Without proper therapy, progress a child has achieved can stall or reverse. Legislators should reinstate those funds.

Then last year, Texas turned over Medicaid services for children with disabilities to private companies and hospitals, called managed care organizations.

The move was part of a multiyear transition into the state-created STAR Kids managed care program approved by the Legislature in 2013. Now, instead of handling the medical services for 164,000 children with disabilities, Texas pays managed care organizations by the patient, not the services delivered. The program is expected to save the state hundreds of millions of dollars.

As many suspected, the move has been anything but smooth.

Between February and May, 12 percent of children with the severest disabilities were denied Medicaid services, triple the overall rate of 2016, according to the Texas Health and Human Services Commission.

Under STAR Kids, surgeries previously approved are now being denied; access to critical medication and medical supplies has become difficult; patients are waiting longer periods between appointments and receiving less time with specialists and therapists; and children are being denied coverage and services without explanations.

It’s not surprising. Less services mean more profits for managed care organizations.

Texas’ least fine hour came when the Legislature chose to continue with a managed care model knowing it would be riddled with problems. State leaders know that health insurers cut corners and can inflate diagnoses to maximize profits. Still, they proceeded.

Shameful.

As expected, grievances have been plentiful. Since last November, more than 2,500 complaints from providers and families have been lodged against STAR Kids, according to the health commission.
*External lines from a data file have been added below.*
(** JSON of maps of strings. *)
Class MapJson := { marshal_map : gmap string string -> string; unmarshal_map : string -> option (gmap string string) }.
Section Json.
Context `{MapJson}.
Definition ValidateBeforeSave (a : Artifact) : artifact_error + Artifact :=
  match Validate a with
  | Some e => inl e
  | None =>
      if a_ExpiresAt a =? 0 then inl ExpirationMissing
      else
        let a := if (0 <? size (Metadata a))%nat then set_MetadataSerialized (marshal_map (Metadata a)) a else a in
        inr (if (0 <? size (a_Tags a))%nat then set_TagsSerialized (marshal_map (a_Tags a)) a else a)
  end.
Definition AfterLoad (a : Artifact) : artifact_error + Artifact :=
  match (if (0 <? String.length (MetadataSerialized a))%nat
         then match unmarshal_map (MetadataSerialized a) with Some m => inr (set_Metadata m a) | None => inl (NotJson (MetadataSerialized a)) end
         else inr a) with
  | inl e => inl e
  | inr a =>
      if (0 <? String.length (TagsSerialized a))%nat
      then match unmarshal_map (TagsSerialized a) with Some m => inr (set_a_Tags m a) | None => inl (NotJson (TagsSerialized a)) end
      else inr a
  end.
End Json.

Definition DashboardURL (a : Artifact) : string := ReplaceAll (URL a) "/api/v1/" "/dashboard/".
Definition DashboardRawURL (a : Artifact) : string := ReplaceAll (URL a) "/api/v1/" "/dashboard/" +:+ "/raw".
Definition LengthString (a : Artifact) : string :=
  if 1024 * 1024 <? ContentLength a then itoa (Z.quot (Z.quot (ContentLength a) 1024) 1024) +:+ " MiB"
  else if 1024 <? ContentLength a then itoa (Z.quot (ContentLength a) 1024) +:+ " KiB"
  else itoa (ContentLength a) +:+ " B".
End Art.
Import Art.

(** ** State and calls *)
Module World.
Record Object := mkObject { data : string; o_ContentType : string; o_Metadata : gmap string string; Tagging : option string }.
Record LogRow := mkLogRow { l_UserID : string; l_CreatedAt : Z }.
(** [asked] counts the calls outside, [made] the identifiers made, [created] are
    the buckets made with their locations. *)
Record St := mkSt {
  rows : gmap string Artifact;
  objects : gmap string Object;
  logs : list LogRow;
  verifiedBucket : bool;
  created : list (string * option string);
  asked : nat;
  made : nat;
  time : Z
}.
Definition empty (now : Z) : St := mkSt ∅ ∅ [] false [] 0 0 now.
Definition set_rows (x : gmap string Artifact) (s : St) : St := mkSt x (objects s) (logs s) (verifiedBucket s) (created s) (asked s) (made s) (time s).
Definition set_objects (x : gmap string Object) (s : St) : St := mkSt (rows s) x (logs s) (verifiedBucket s) (created s) (asked s) (made s) (time s).
Definition set_logs (x : list LogRow) (s : St) : St := mkSt (rows s) (objects s) x (verifiedBucket s) (created s) (asked s) (made s) (time s).
Definition set_verifiedBucket (s : St) : St := mkSt (rows s) (objects s) (logs s) true (created s) (asked s) (made s) (time s).
Definition add_created (x : string * option string) (s : St) : St := mkSt (rows s) (objects s) (logs s) (verifiedBucket s) (created s ++ [x]) (asked s) (made s) (time s).
Definition tick (s : St) : St := mkSt (rows s) (objects s) (logs s) (verifiedBucket s) (created s) (S (asked s)) (made s) (time s).
Definition count_made (s : St) : St := mkSt (rows s) (objects s) (logs s) (verifiedBucket s) (created s) (asked s) (S (made s)) (time s).

(** The answer of the store to whether the bucket exists. *)
Inductive head_answer := BucketThere | HeadFailed (notFound : bool) (status : option Z).
Record Url := mkUrl { Scheme : string; UrlHost : string; rest : string }.
(** The [n]-th call outside: whether it fails; the texts and hashes. *)
Class Outside := {
  db_fails : nat -> bool;
  s3_fails : nat -> bool;
  file_fails : nat -> bool;
  head_bucket : nat -> head_answer;
  ulid : nat -> string;
  sha256 : string -> string;
  etag : string -> option string;
  presign : string -> string -> string -> Z -> option string;
  url_parse : string -> option Url;
  url_string : Url -> string;
  query_escape : string -> string;
  list_page : nat
}.
Inductive error := ValidationError (e : artifact_error) | NotFoundError | PermissionError | DBError | StoreError | NoData | NoBody | FileError.
Definition M (A : Type) : Type := St -> (A + error) * St.
Definition ret {A} (a : A) : M A := fun s => (inl a, s).
Definition throw {A} (e : error) : M A := fun s => (inr e, s).
Definition bind {A B} (m : M A) (k : A -> M B) : M B := fun s => match m s with (inl a, s) => k a s | (inr e, s) => (inr e, s) end.
Definition attempt {A} (m : M A) : M (A + error) := fun s => let '(r, s) := m s in (inl r, s).
Declare Scope art_scope.
Notation "x <- m ;; k" := (bind m (fun x => k)) (at level 100, m at next level, right associativity) : art_scope.
Notation "m ;;; k" := (bind m (fun _ => k)) (at level 100, right associativity) : art_scope.
Open Scope art_scope.

Section Calls.
Context `{Outside}.
Definition now : M Z := fun s => (inl (time s), s).
Definition ulid_Make : M string := fun s => (inl (ulid (made s)), count_made s).
Definition call {A} (fails : nat -> bool) (e : error) (f : St -> (A + error) * St) : M A :=
  fun s => if fails (asked s) then (inr e, tick s) else f (tick s).
Definition query {A} (f : gmap string Artifact -> A) : M A := call db_fails DBError (fun s => (inl (f (rows s)), s)).
Definition exec {A} (f : gmap string Artifact -> A * gmap string Artifact) : M A :=
  call db_fails DBError (fun s => let '(a, r) := f (rows s) in (inl a, set_rows r s)).
Definition file : M unit := call file_fails FileError (fun s => (inl tt, s)).
Definition checked {A} (r : artifact_error + A) : M A := match r with inl e => throw (ValidationError e) | inr a => ret a end.
End Calls.
End World.
Import World.

(** ** The object store *)
Module S3.
Record S3Config := mkS3Config { Bucket : string; Prefix : string; PublicEndpoint : string; Region : string; local_ready : option bool }.
Definition quote : ascii := ascii_of_nat 34.
Fixpoint unquote (l : list ascii) : list ascii := match l with c :: l' => if (c =? quote)%char then unquote l' else l | [] => [] end.
Definition trim_quotes (s : string) : string :=
  String.string_of_list_ascii (rev (unquote (rev (unquote (String.list_ascii_of_string s))))).
Definition isBucketNotFound (notFound : bool) (status : option Z) : bool :=
  notFound || match status with Some c => c =? 404 | None => false end.

Section Adapter.
Context `{Outside} `{RangeOrder} (conf : S3Config).
Definition prefix : string := NormalizePrefix (Prefix conf).
Definition s3 {A} (f : St -> (A + error) * St) : M A := call s3_fails StoreError f.

Definition Get (id : string) : M string :=
  s3 (fun s => match objects s !! id with Some o => (inl (data o), s) | None => (inr StoreError, s) end).
Definition location : option string := if (Region conf != "") && (Region conf != "us-east-1") then Some (Region conf) else None.
Definition create_bucket : M unit := s3 (fun s => (inl tt, add_created (Bucket conf, location) s)).
(** A local store is waited for; its bucket is made when it is missing. *)
Definition checkBucket : M unit :=
  fun s =>
    if verifiedBucket s then (inl tt, s)
    else
      match local_ready conf with
      | Some false => (inr StoreError, s)
      | _ =>
          match head_bucket (asked s) with
          | BucketThere => (inl tt, set_verifiedBucket (tick s))
          | HeadFailed notFound status =>
              if isBucketNotFound notFound status
              then match create_bucket (tick s) with (inl _, s) => (inl tt, set_verifiedBucket s) | other => other end
              else (inr StoreError, tick s)
          end
      end.
Definition buildPutInput (a : Artifact) (body : string) : Object :=
  mkObject body (if ContentType a == "" then "application/octet-stream" else ContentType a)
    (<["SHA256" := a_SHA256 a]> (<["ID" := a_ID a]> (Metadata a)))
    (if (0 <? size (a_Tags a))%nat
     then Some (String.concat "&" (map (fun kv => query_escape (fst kv) +:+ "=" +:+ query_escape (snd kv)) (range (a_Tags a)))) else None).
Definition put (a : Artifact) (body : string) : M Artifact :=
  s3 (fun s => (inl (match etag body with Some e => set_ETag (trim_quotes e) a | None => a end),
                set_objects (<[a_ID a := buildPutInput a body]> (objects s)) s)).
(** The identifier of an artifact gets the prefix of the store. *)
Definition with_prefix (a : Artifact) : Artifact :=
  let p := NormalizePrefix prefix in
  if (p != "") && negb (HasPrefix (a_ID a) p) then set_a_ID (p +:+ a_ID a) a else a.
Definition check_valid (a : Artifact) : M unit := match Validate a with Some e => throw (ValidationError e) | None => ret tt end.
The commission is addressing the increase in denials by analyzing whether the STAR Kids assessment tool used by managed care organizations to determine services is accurate. The commission should mandate that no child with a disability be denied service or coverage until all necessary fixes to the assessment tool are complete.

Legislators must demand transparency and appoint resources to ensure that, in this case, managed care organizations deliver on contract expectations.

Texas once placed importance on investments that help our most vulnerable. We need to get back to those values.